Among the entries below, tally each line where the word "gmap" appears and state only the total.
____ Given entries
(* ===== verification/StateMachine.v ===== *)
(** The state machine of src/state_machine.c, inc/cutils/state_machine.h and
    inc/cutils/state.h.

    The states are objects in a memory, and a callback is client code named by
    its address: it gets the machine, the memory and the client's world and may
    change all three.  Logging is left out. *)
From S2P Require Import Prelude.
From stdpp Require Import list gmap sets.
From Stdlib Require Import ZArith Lia.
Local Open Scope Z_scope.

(** ** Data *)

Definition STATE_MAC_MAX_STATES : Z := 20.

Record state_t := {
  stateId : Z;
  f_init : Z;
  f_enter : Z;
  f_exit : Z;
  f_valid_event : Z;
  f_handle_event : Z;
  p_sm : Z;
  entered_once : bool
}.

Record state_machine_t := {
  p_name : Z;
  num_of_states : Z;
  current_state : Z;
  states : list Z;
  transition_requested : bool;
  next_state_requested : Z;
  p_private : Z;
  state_machine_started : bool;
  start_state_id : Z
}.

(** [sp_state_mac]: whether the storage of the machine was provided. *)
Record state_machine_create_params_t := {
  sp_state_mac : bool;
  sp_name : Z;
  sp_private : Z;
  sp_start_state_id : Z
}.

(** The machine, the states by address, and the client's world. *)
Record sys {W : Type} := { sm : state_machine_t; mem : gmap Z state_t; world : W }.
Arguments sys : clear implicits.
________
-- Task solution --
2